Frog Wizard

Streaming Log Metrics to Datadog StatsD with Python

I wanted log observability without paying for log retention. Datadog's free tier includes StatsD ingestion, so I wrote a script that uses a generator to tail the log file, parses out what I care about, and ships metrics without retaining anything. The example here counts response status codes from nginx access logs.

Finding the Log File

Docker writes container logs to a JSON file on the host. The path changes on container recreation and log rotation, so the script looks it up dynamically via the Docker API:

def get_log_path():
    client = docker.from_env()
    containers = client.containers.list(filters={"name": "nginx"})
    return containers[0].attrs["LogPath"]

Tailing with Rotation Handling

The tail function opens the log file, seeks to the end, and yields new lines. Docker can rotate the log file out from under you, so it watches the inode — if you watched the path instead, the script would hold an open handle to a deleted file.
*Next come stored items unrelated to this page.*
(** * Box-shaped transit periodogram: a shallow embedding of
      [transit_periodogram.c] and the properties of its specification.

    Conventions of the embedding.
    - A C [double] is an exact rational ([Q]): arithmetic is carried out
      without rounding, and the only non-finite value the code produces on
      purpose, the sentinel [-INFINITY] stored in [best_objective], is the
      extra constructor of [xdouble].
    - A C [int] is an integer ([Z]); the casts [(int)x] truncate towards
      zero.  Element counts ([N], [n_periods], [n_durations]) are naturals.
    - [sqrt] comes from the C math library, not from this repository: it is
      a parameter of the development, together with the one fact about it
      that the proofs use (it is positive on positive arguments).
    - The two work arrays [mean_y] and [mean_ivar] are a [scratch] value
      whose every access is bounds-checked against the allocated block:
      an access outside of it makes the run return [None].
    - The counts passed to the call are the lengths of the arrays, as the
      interface requires: the input arrays are read with [nth] (0 outside
      of the list) and the output arrays are written with list insertion
      (no effect outside of the list).
    - The code is the sequential build (no OpenMP): one thread, block 0. *)

From Stdlib Require Import ZArith QArith Qround Qabs Lia Lqa.
From stdpp Require Import base option list.

Open Scope Q_scope.

(** ** Arithmetic of the C code *)

Module Num.

(** [DBL_EPSILON] of <float.h>: 2^-52. *)
Definition DBL_EPSILON : Q := 1 # 4503599627370496.

(** [x < y] and [x <= y] as the C conditions. *)
Definition Qltb (x y : Q) : bool := (Qnum x * QDen y <? Qnum y * QDen x)%Z.
Definition Qleb (x y : Q) : bool := (Qnum x * QDen y <=? Qnum y * QDen x)%Z.
Definition Qgtb (x y : Q) : bool := Qltb y x.
Definition Qgeb (x y : Q) : bool := Qleb y x.

(** [(int)x]: truncation towards zero. *)
Definition trunc (x : Q) : Z := Z.quot (Qnum x) (Zpos (Qden x)).

(** [round(x)]: nearest integer, halfway cases away from zero. *)
Definition round (x : Q) : Q :=
  if Qleb 0 x then inject_Z (Qfloor (x + 0.5))
  else inject_Z (- Qfloor (- x + 0.5)).

(** [fmod(x, y)]: [x - n*y] where [n] is [x/y] truncated towards zero. *)
Definition fmod (x y : Q) : Q := x - inject_Z (trunc (x / y)) * y.

(** [fabs(x)]. *)
Definition fabs (x : Q) : Q := Qabs x.

(** The values a cell of [best_objective] can hold. *)
Inductive xdouble : Type :=
  | NegInfinity : xdouble
  | Finite (q : Q) : xdouble.

(** [x > b] for a finite [x] and a cell [b]. *)
Definition xgtb (x : Q) (b : xdouble) : bool :=
  match b with
  | NegInfinity => true
  | Finite q => Qgtb x q
  end.

(** [x > b] and [b >= x] as propositions, for the statements. *)
Definition xlt (b : xdouble) (x : Q) : Prop :=
  match b with
  | NegInfinity => True
  | Finite q => q < x
  end.

Definition xge (b : xdouble) (x : Q) : Prop :=
  match b with
  | NegInfinity => False
  | Finite q => x <= q
  end.

End Num.
Import Num.

Infix "<?" := Qltb (at level 70, no associativity) : Q_scope.
Infix "<=?" := Qleb (at level 70, no associativity) : Q_scope.
Infix ">?" := Qgtb (at level 70, no associativity) : Q_scope.
Infix ">=?" := Qgeb (at level 70, no associativity) : Q_scope.

(** ** Loops and arrays *)

(** A [for] loop whose body can fail: the state is threaded through the
    iterations in order, and the first failure ends the loop. *)
Fixpoint for_each {A S : Type} (body : S -> A -> option S) (l : list A) (s : S)
  : option S :=
  match l with
  | [] => Some s
  | x :: l' =>
      match body s x with
      | Some s' => for_each body l' s'
      | None => None
      end
  end.

(** The values of [for (n = lo; n < hi; ++n)]. *)
Definition range (lo hi : Z) : list Z := seqZ lo (hi - lo).

(** Checked read [a[i]] and write [a[i] = v] of a work array. *)
Definition load (a : list Q) (i : Z) : option Q :=
  if (i <? 0)%Z then None else a !! Z.to_nat i.

Definition store (a : list Q) (i : Z) (v : Q) : option (list Q) :=
  if ((0 <=? i) && (i <? Z.of_nat (length a)))%Z
  then Some (<[Z.to_nat i := v]> a)
  else None.

(** The two work arrays of one thread. *)
Record scratch : Type := Scratch {
  mean_y : list Q;
  mean_ivar : list Q
}.

(** The five cells that [compute_objective] writes through its pointers. *)
Record locals : Type := Locals {
  objective : Q;
  log_like : Q;
  depth : Q;
  depth_err : Q;
  depth_snr : Q
}.

(** The seven caller-supplied output arrays. *)
Record outputs : Type := Outputs {
  best_objective : list xdouble;
  best_depth : list Q;
  best_depth_err : list Q;
  best_duration : list Q;
  best_phase : list Q;
  best_depth_snr : list Q;
  best_log_like : list Q
}.

(** The global sums over the whole series. *)
Record baseline : Type := Baseline {
  sum_y2 : Q;
  sum_y : Q;
  sum_ivar : Q
}.

Section Periodogram.

(** [sqrt] of <math.h>. *)
Variable sqrt : Q -> Q.

(** ** [compute_objective] *)

Definition compute_objective
    (y_in y_out ivar_in ivar_out sum_y2 sum_y sum_ivar : Q) (obj_flag : Z)
    (l : locals) : locals :=
  if negb (obj_flag =? 0)%Z then
    let arg := y_in - y_out in
    let chi2 := sum_y2 - 2 * y_out * sum_y in
    let chi2 := chi2 + y_out * y_out * sum_ivar in
    let chi2 := chi2 - arg * arg * ivar_in in
    let log_likelihood := - 0.5 * chi2 in
    {| objective := log_likelihood;
       log_like := log_likelihood;
       depth := depth l;
       depth_err := depth_err l;
       depth_snr := depth_snr l |}
  else
    let depth := y_out - y_in in
    let depth_err := sqrt (1 / ivar_in + 1 / ivar_out) in
    let depth_snr := depth / depth_err in
    {| objective := depth_snr;
       log_like := log_like l;
       depth := depth;
       depth_err := depth_err;
       depth_snr := depth_snr |}.

(** ** [run_transit_periodogram] *)

(** The linear scans for the smallest and the largest element of a grid
    ([xs[0]] first, then [k = 1 .. n-1]). *)
Definition grid_min (n : nat) (xs : list Q) : Q :=
  fold_left (fun m k => if nth k xs 0 <? m then nth k xs 0 else m)
            (seq 1 (n - 1)) (nth 0%nat xs 0).

Definition grid_max (n : nat) (xs : list Q) : Q :=
  fold_left (fun m k => if nth k xs 0 >? m then nth k xs 0 else m)
            (seq 1 (n - 1)) (nth 0%nat xs 0).

(** [durations_index[k]] for every [k < n_durations]. *)
Definition duration_bins (n_durations : nat) (durations : list Q)
    (bin_duration : Q) : list Z :=
  map (fun k =>
         let d := trunc (round (nth k durations 0 / bin_duration)) in
         if (d <=? 0)%Z then 1%Z else d)
      (seq 0 n_durations).

(** The pre-accumulated sums. *)
Definition accumulate (N : nat) (y ivar : list Q) : baseline :=
  fold_left
    (fun b n =>
       let tmp := nth n y 0 * nth n ivar 0 in
       {| sum_y2 := sum_y2 b + nth n y 0 * tmp;
          sum_y := sum_y b + tmp;
          sum_ivar := sum_ivar b + nth n ivar 0 |})
    (seq 0 N) {| sum_y2 := 0; sum_y := 0; sum_ivar := 0 |}.

(** First pass, part one: clear the bins [0 .. n_bins]. *)
Definition clear_bins (n_bins : Z) (w : scratch) : option scratch :=
  for_each
    (fun w n =>
       my ← store (mean_y w) n 0;
       mi ← store (mean_ivar w) n 0;
       Some (Scratch my mi))
    (range 0 (n_bins + 1)) w.

(** The bin of sample [n]. *)
Definition bin_index (tn period bin_duration : Q) : Z :=
  (trunc (fabs (fmod tn period) / bin_duration) + 1)%Z.

(** First pass, part two: add every sample to its bin. *)
Definition bin_samples (N : nat) (t y ivar : list Q) (period bin_duration : Q)
    (w : scratch) : option scratch :=
  for_each
    (fun w n =>
       let ind := bin_index (nth n t 0) period bin_duration in
       a ← load (mean_y w) ind;
       my ← store (mean_y w) ind (a + nth n y 0 * nth n ivar 0);
       b ← load (mean_ivar w) ind;
       mi ← store (mean_ivar w) ind (b + nth n ivar 0);
       Some (Scratch my mi))
    (seq 0 N) w.

(** The wrap-around copy: [n] runs from 1 to [oversample] while [ind]
    runs from [n_bins - oversample] in step with it. *)
Definition wrap_bins (n_bins oversample : Z) (w : scratch) : option scratch :=
  for_each
    (fun w n =>
       let ind := (n_bins - oversample + (n - 1))%Z in
       a ← load (mean_y w) n;
       my ← store (mean_y w) ind a;
       b ← load (mean_ivar w) n;
       mi ← store (mean_ivar w) ind b;
       Some (Scratch my mi))
    (range 1 (oversample + 1)) w.

(** The cumulative sums, in place. *)
Definition cumulate (n_bins : Z) (w : scratch) : option scratch :=
  for_each
    (fun w n =>
       a ← load (mean_y w) n;
       a' ← load (mean_y w) (n - 1);
       my ← store (mean_y w) n (a + a');
       b ← load (mean_ivar w) n;
       b' ← load (mean_ivar w) (n - 1);
       mi ← store (mean_ivar w) n (b + b');
       Some (Scratch my mi))
    (range 1 (n_bins + 1)) w.

(** The sums in the window of [dur] bins that starts at bin [n]. *)
Definition window (w : scratch) (n dur : Z) : option (Q * Q) :=
  a ← load (mean_y w) (n + dur);
  b ← load (mean_y w) n;
  c ← load (mean_ivar w) (n + dur);
  d ← load (mean_ivar w) n;
  Some (a - b, c - d).

(** The skip test of the scanner. *)
Definition skipped (ivar_in ivar_out : Q) : bool :=
  (ivar_in <? DBL_EPSILON) || (ivar_out <? DBL_EPSILON).
(** no line index is active: every line is rendered inactive *)
Lemma renderLines_none_active (ls : list string) : forall idx activeLineIdx,
  idx + List.length ls <= activeLineIdx ->
  Renderer.renderLines ls idx activeLineIdx
  = map (fun line => Renderer.renderMarkdownLine line false) ls.
Proof.
  induction ls as [|l ls IH]; intros idx a H; [reflexivity|].
  simpl in *. destruct (Nat.eqb_spec idx a) as [He|Hne]; [lia|].
  rewrite IH by lia. reflexivity.
Qed.

End LineFacts.

(** [getActiveLineIndex] for a caret within the text: the index is the
    number of newlines in front of the caret, and it is an index of a
    line. *)
Theorem activeLine_in_range (text : string) (caretOffset : nat) :
  caretOffset <= String.length text ->
  Controller.getActiveLineIndex text caretOffset
  = LineModel.countNewlines (JS.sliceTo caretOffset text)
  /\ Controller.getActiveLineIndex text caretOffset
     < List.length (JS.split JS.nl text).
Proof.
  intros H. unfold Controller.getActiveLineIndex.
  assert (Heq : Controller.activeLineLoop (JS.split JS.nl text) 0 0 caretOffset
                = LineModel.countNewlines (JS.sliceTo caretOffset text)).
  { rewrite loop_in_range.
    - change (JS.split JS.nl text) with (LineModel.split text).
      now rewrite join_split, Nat.sub_0_r.
    - apply split_nonempty.
    - apply split_newlineFree.
    - lia.
    - change (JS.split JS.nl text) with (LineModel.split text).
      rewrite join_split. simpl. exact H. }
  rewrite Heq. split; [reflexivity|].
  change (JS.split JS.nl text) with (LineModel.split text).
  rewrite split_length.
  pose proof (countNewlines_sliceTo caretOffset text). lia.
Qed.

Lemma activeLine_in_range_witness :
  let text := "ab" ++ String JS.nl "cd" in
  4 <= String.length text
  /\ Controller.getActiveLineIndex text 4 = 1
  /\ Controller.getActiveLineIndex text 4 < 2.
Proof.
  cbv zeta. split; [simpl; lia|].
  apply (activeLine_in_range ("ab" ++ String JS.nl "cd") 4). simpl; lia.
Defined.
Lemma C7_witness :
  analyze_wri_trace text_only silent_gemini trace_a []
  = (Ok (analysis_error trace_a), [Classify (py "User: hi")])
  /\ analyze_wri_connections_batch text_only silent_gemini [trace_a; trace_b] []
     = (Ok [analysis_error trace_a; analysis_error trace_b],
        [Classify (py "User: hi"); Classify (py "User: hola")]).
Proof.
  destruct (proj1 (proj2 (C7_failures_absorbed text_only silent_gemini))
              trace_a [trace_b] (py "User: hi") [] eq_refl I) as [H1 H2].
  split; [exact H1|]. rewrite H2. reflexivity.
Defined.

(** * Further properties *)

(** ** The dict of analysed categories *)

Lemma items_get_set l k v : items_get k (items_set k v l) = Some v.
Proof.
  induction l as [|[k' v'] l IH]; cbn [items_set items_get].
  - unfold str_eqb. by rewrite bool_decide_eq_true_2.
  - destruct (str_eqb k' k) eqn:E; cbn [items_get]; by rewrite E.
Qed.

Lemma items_get_set_ne l k k' v : k <> k' -> items_get k' (items_set k v l) = items_get k' l.
Proof.
  intros Hne. induction l as [|[k2 v2] l IH]; cbn [items_set items_get].
  - unfold str_eqb. by rewrite bool_decide_eq_false_2.
  - destruct (str_eqb k2 k) eqn:E; cbn [items_get]; [|by rewrite IH].
    destruct (str_eqb k2 k') eqn:E'; [|done].
    unfold str_eqb in E, E'. apply bool_decide_eq_true in E, E'. congruence.
Qed.

Lemma items_set_id l k v : items_get k l = Some v -> items_set k v l = l.
Proof.
  induction l as [|[k' v'] l IH]; [done|]. cbn [items_set items_get].
  destruct (str_eqb k' k); [by intros [= ->]|]. intros H. by rewrite IH.
Qed.

Lemma flags_lookup_insert (d : flags) k v : <[k := v]> d !! k = Some v.
Proof. apply items_get_set. Qed.

Lemma flags_lookup_insert_ne (d : flags) k k' v : k <> k' -> <[k := v]> d !! k' = d !! k'.
Proof. apply items_get_set_ne. Qed.

(** Setting a flag that is set changes nothing. *)
Lemma flags_insert_id (d : flags) k v : d !! k = Some v -> <[k := v]> d = d.
Proof.
  destruct d as [l]. unfold lookup, flags_lookup, insert, flags_insert. cbn [items].
  intros H. by rewrite items_set_id.
Qed.

Lemma flags_insert_insert (d : flags) k v : <[k := v]> (<[k := v]> d) = <[k := v]> d.
Proof. apply flags_insert_id, flags_lookup_insert. Qed.

Lemma elem_of_keys (d : flags) k : k ∈ keys d <-> is_Some (d !! k).
Proof.
  destruct d as [l]. unfold keys, lookup, flags_lookup. cbn [items].
  induction l as [|[k' v'] l IH]; cbn [items_get fmap list_fmap fst].
  - split; [by intros ?%elem_of_nil | by intros [? ?]].
  - rewrite elem_of_cons, IH.
    destruct (str_eqb k' k) eqn:E; unfold str_eqb in E;
      [apply bool_decide_eq_true in E | apply bool_decide_eq_false in E].
    + split; [by eauto | intros _; by left].
    + split; [intros [->|H]; done | intros H; by right].
Qed.

(** A new key goes to the end of the dict; a key the dict holds stays where
    it is. *)
Lemma keys_insert (d : flags) k v :
  keys (<[k := v]> d) = if bool_decide (k ∈ keys d) then keys d else keys d ++ [k].
Proof.
  destruct d as [l]. unfold keys, insert, flags_insert. cbn [items].
  induction l as [|[k' v'] l IH]; cbn [items_set fmap list_fmap fst].
  - by rewrite bool_decide_eq_false_2 by by intros ?%elem_of_nil.
  - destruct (str_eqb k' k) eqn:E; unfold str_eqb in E;
      [apply bool_decide_eq_true in E | apply bool_decide_eq_false in E];
      cbn [fmap list_fmap fst].
    + subst k'. by rewrite bool_decide_eq_true_2 by left.
    + rewrite IH. case_bool_decide as Hin.
      * by rewrite bool_decide_eq_true_2 by by right.
      * rewrite bool_decide_eq_false_2; [done|].
        intros [->|H]%elem_of_cons; done.
Qed.

(** ** What the parser stores *)

(** The turns the input loop appends: texts that are not empty. *)
Lemma input_turns_contents msgs conv0 conv :
  input_turns msgs conv0 = Ok conv ->
  exists extra, conv = conv0 ++ extra
    /\ Forall (fun m => exists c s, content m = JStr (c :: s)) extra.
Proof.
  revert conv0. induction msgs as [|msg rest IH]; intros conv0 H.
  - injection H as <-. exists []. by rewrite app_nil_r.
  - cbn [input_turns] in H.
    destruct (get msg (py "content") (JStr [])) as [c|] eqn:Ec; [|done].
    cbn [mbind res_bind] in H.
    destruct (truthy c && is_str c) eqn:Et.
    + destruct (get msg (py "type") (JStr (py "human"))) as [r|] eqn:Er; [|done].
      cbn [mbind res_bind] in H. apply IH in H as (extra & -> & Hx).
      exists (Turn r c :: extra). rewrite <- app_assoc. split; [done|].
      constructor; [|done]. apply andb_true_iff in Et as [Ht Hs].
      destruct c as [| | | |[|x s]| |]; try done. by exists x, s.
    + apply IH in H as (extra & -> & Hx). by exists extra.
Qed.

(** Every turn of [extra] has a content that is equal to none of [seen] and
    to none of the turns before it. *)
Fixpoint fresh_turns (seen : list json) (extra : list turn) : Prop :=
  match extra with
  | [] => True
  | m :: rest =>
      existsb (key_eq (content m)) seen = false
      /\ fresh_turns (seen ++ [content m]) rest
  end.

(** The turns the output loop appends: contents that are true, hashable and new. *)
Lemma output_turns_contents msgs seen conv0 conv :
  output_turns msgs seen conv0 = Ok conv ->
  exists extra, conv = conv0 ++ extra
    /\ Forall (fun m => truthy (content m) = true /\ hashable (content m) = true) extra
    /\ fresh_turns seen extra.
Proof.
  revert seen conv0. induction msgs as [|msg rest IH]; intros seen conv0 H.
  - injection H as <-. exists []. by rewrite app_nil_r.
  - cbn [output_turns] in H.
    destruct (output_content msg) as [c|] eqn:Ec; [|done].
    cbn [mbind res_bind] in H.
    destruct (truthy c) eqn:Et.
    + unfold set_mem in H. destruct (hashable c) eqn:Eh; [|done].
      cbn [fmap res_fmap mbind res_bind] in H.
      destruct (existsb (key_eq c) seen) eqn:Ee; cbn [negb] in H.
      * apply IH in H as (extra & -> & Hx). by exists extra.
      * destruct (get msg (py "type") (JStr (py "ai"))) as [r|] eqn:Er; [|done].
        cbn [mbind res_bind] in H. apply IH in H as (extra & -> & Hx & Hf).
        exists (Turn r c :: extra). rewrite <- app_assoc. split; [done|].
        split; [by constructor|]. done.
    + cbn [mbind res_bind] in H. apply IH in H as (extra & -> & Hx). by exists extra.
Qed.
(** X1: packing the two indices unpacked from a [uint64] word gives the
    word back, and a packed word is always a [uint64]. *)
Theorem pack_unpack_roundtrip (ptrs : Z) :
  0 <= ptrs < 2 ^ 64 →
  pack (fst (unpack ptrs)) (snd (unpack ptrs)) = ptrs
  ∧ ∀ head tail, 0 <= pack head tail < 2 ^ 64.
Proof.
  intros Hr. split; [| apply pack_range].
  apply pack_unpack_eq; [exact Hr |]. destruct (unpack ptrs); reflexivity.
Qed.

Lemma pack_unpack_roundtrip_witness :
  pack (fst (unpack (2 ^ 64 - 1))) (snd (unpack (2 ^ 64 - 1))) = 2 ^ 64 - 1.
Proof. refine (proj1 (pack_unpack_roundtrip (2 ^ 64 - 1) _)). lia. Defined.

(** What a successful [pushHead] has done. *)
Lemma pushHead_true_inv (v : T) (d d' : poolDequeue) :
  pushHead v d = (Returns true, d') →
  ∃ head tail,
    unpack (headTail d) = (head, tail)
    ∧ uint32 (tail + uint32 (len d)) ≠ head
    ∧ vals d !! Z.to_nat (Z.land head (uint32 (len d - 1))) = Some 0
    ∧ v ≠ 0
    ∧ d' = mkDequeue (uint64 (headTail d + 1 ≪ dequeueBits))
             (<[Z.to_nat (Z.land head (uint32 (len d - 1))) := v]> (vals d)).
Proof.
  unfold pushHead. destruct (unpack (headTail d)) as [head tail] eqn:E.
  destruct (_ =? head) eqn:Hfull; [discriminate |].
  unfold slotAt.
  destruct (vals d !! _) as [w |] eqn:Hw; cbn [fmap option_fmap option_map];
    [| discriminate].
  destruct (w =? 0) eqn:Hw0; cbn [negb]; [| discriminate].
  destruct (isNil v) eqn:Hv; [discriminate |].
  intros [= <-]. exists head, tail.
  apply Z.eqb_neq in Hfull. rewrite land_mask in Hfull.
  apply Z.eqb_eq in Hw0 as ->. apply Z.eqb_neq in Hv.
  repeat split; try assumption.
  unfold uint32 in *. rewrite Z.mod_mod in Hfull by lia. exact Hfull.
Qed.

(** A call of [pushHead] that does not return true has changed nothing. *)
Lemma pushHead_not_true_same (v : T) (d : poolDequeue) :
  fst (pushHead v d) ≠ Returns true → snd (pushHead v d) = d.
Proof.
  unfold pushHead. destruct (unpack (headTail d)) as [head tail].
  destruct (_ =? head); [reflexivity |].
  destruct (slotAt d _) as [[slot w] |]; [| reflexivity].
  destruct (negb (w =? 0)); [reflexivity |].
  destruct (isNil v); [reflexivity |].
  cbn [fst]. contradiction.
Qed.

Lemma pushHead_then_popHead (budget : nat) (v : T) (d d' : poolDequeue) :
  within_capacity d → len d < 2 ^ 32 → 0 <= headTail d < 2 ^ 64 →
  pushHead v d = (Returns true, d') →
  popHead_loop (S budget) d' = (Returns (v, true), d).
Proof.
  intros Hinv Hlen Hword Hpush.
  destruct (pushHead_true_inv v d d' Hpush) as (head & tail & E & Hroom & Hslot & Hv & ->).
  destruct (unpack_indices d head tail E) as (Hh & Ht & Rh & Rt).
  cbn [popHead_loop headTail]. rewrite unpack_add_head, E. cbn [fst snd].
  unfold within_capacity, occupancy in Hinv. rewrite Hh, Ht in Hinv.
  assert (Hlen0 : 0 <= len d) by (unfold len; lia).
  replace (tail =? uint32 (head + 1)) with false
    by (symmetry; apply Z.eqb_neq; wrap_arith).
  replace (uint32 (uint32 (head + 1) - 1)) with head by wrap_arith.
  unfold CompareAndSwap. cbn [headTail vals]. rewrite Z.eqb_refl.
  unfold slotAt, len. cbn [vals]. rewrite length_insert.
  fold (len d).
  rewrite list_lookup_insert_eq by (eapply lookup_lt_Some, Hslot).
  cbn [fmap option_fmap option_map].
  replace (isNil v) with false by (symmetry; apply Z.eqb_neq; exact Hv).
  cbn [headTail vals].
  rewrite list_insert_insert_eq, (list_insert_id _ _ _ Hslot).
  rewrite (pack_unpack_eq (headTail d) head tail Hword E).
  destruct d; reflexivity.
Qed.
When the inode changes or the file disappears, it reopens:

def tail():
    def open_current():
        path = get_log_path()
        f = open(path)
        f.seek(0, 2)
        return path, f, os.stat(path).st_ino

    path, f, inode = open_current()
    while True:
        line = f.readline()
        if line:
            yield line.strip()
        else:
            time.sleep(0.25)
            try:
                if os.stat(path).st_ino != inode:
                    f.close()
                    f = open(path)
                    inode = os.stat(path).st_ino
            except FileNotFoundError:
                f.close()
                while True:
                    try:
                        path, f, inode = open_current()
                        break
                    except (NotFound, IndexError, FileNotFoundError):
                        time.sleep(1)

If the container itself is gone (NotFound, IndexError), it just keeps retrying until it comes back.

Parsing

Docker wraps each log line in JSON. A regex pulls out the fields:

NGINX_RE = re.compile(
    r'(?P<remote_addr>\S+) - \S+ \[(?P<time_local>[^\]]+)\] '
    r'"(?P<method>\S+) (?P<path>\S+) \S+" '
    r'(?P<status>\d+) (?P<bytes>\d+) '
    r'"[^"]*" "[^"]*" "[^"]*" '
    r'rt=(?P<rt>\S+) uct="(?P<uct>[^"]*)" uht="(?P<uht>[^"]*)" urt="(?P<urt>[^"]*)" '
    r'upstream=(?P<upstream>\S+) rid=(?P<rid>\S+) cache=(?P<cache>\S+)'
)

def parse(line):
    try:
        log_line = json.loads(line)["log"].strip()
    except (json.JSONDecodeError, KeyError):
        return None
    m = NGINX_RE.match(log_line)
    return m.groupdict() if m else None

Counting and Flushing

The main loop counts status codes over 10-second windows, then flushes them to StatsD as tagged gauges:

WINDOW = 10

def flush(counts):
    for status, count in counts.items():
        statsd.gauge("nginx.status_count", count, tags=[f"status:{status}"])

def main():
    window_end = time.monotonic() + WINDOW
    for line in tail():
        result = parse(line)
        if result:
            counts[result["status"]] = counts.get(result["status"], 0) + 1
        if time.monotonic() >= window_end:
            flush(counts)
            counts.clear()
            window_end = time.monotonic() + WINDOW

Every 10 seconds, Datadog gets a gauge like nginx.status_count tagged by status code, where the value is the number of log lines with that status.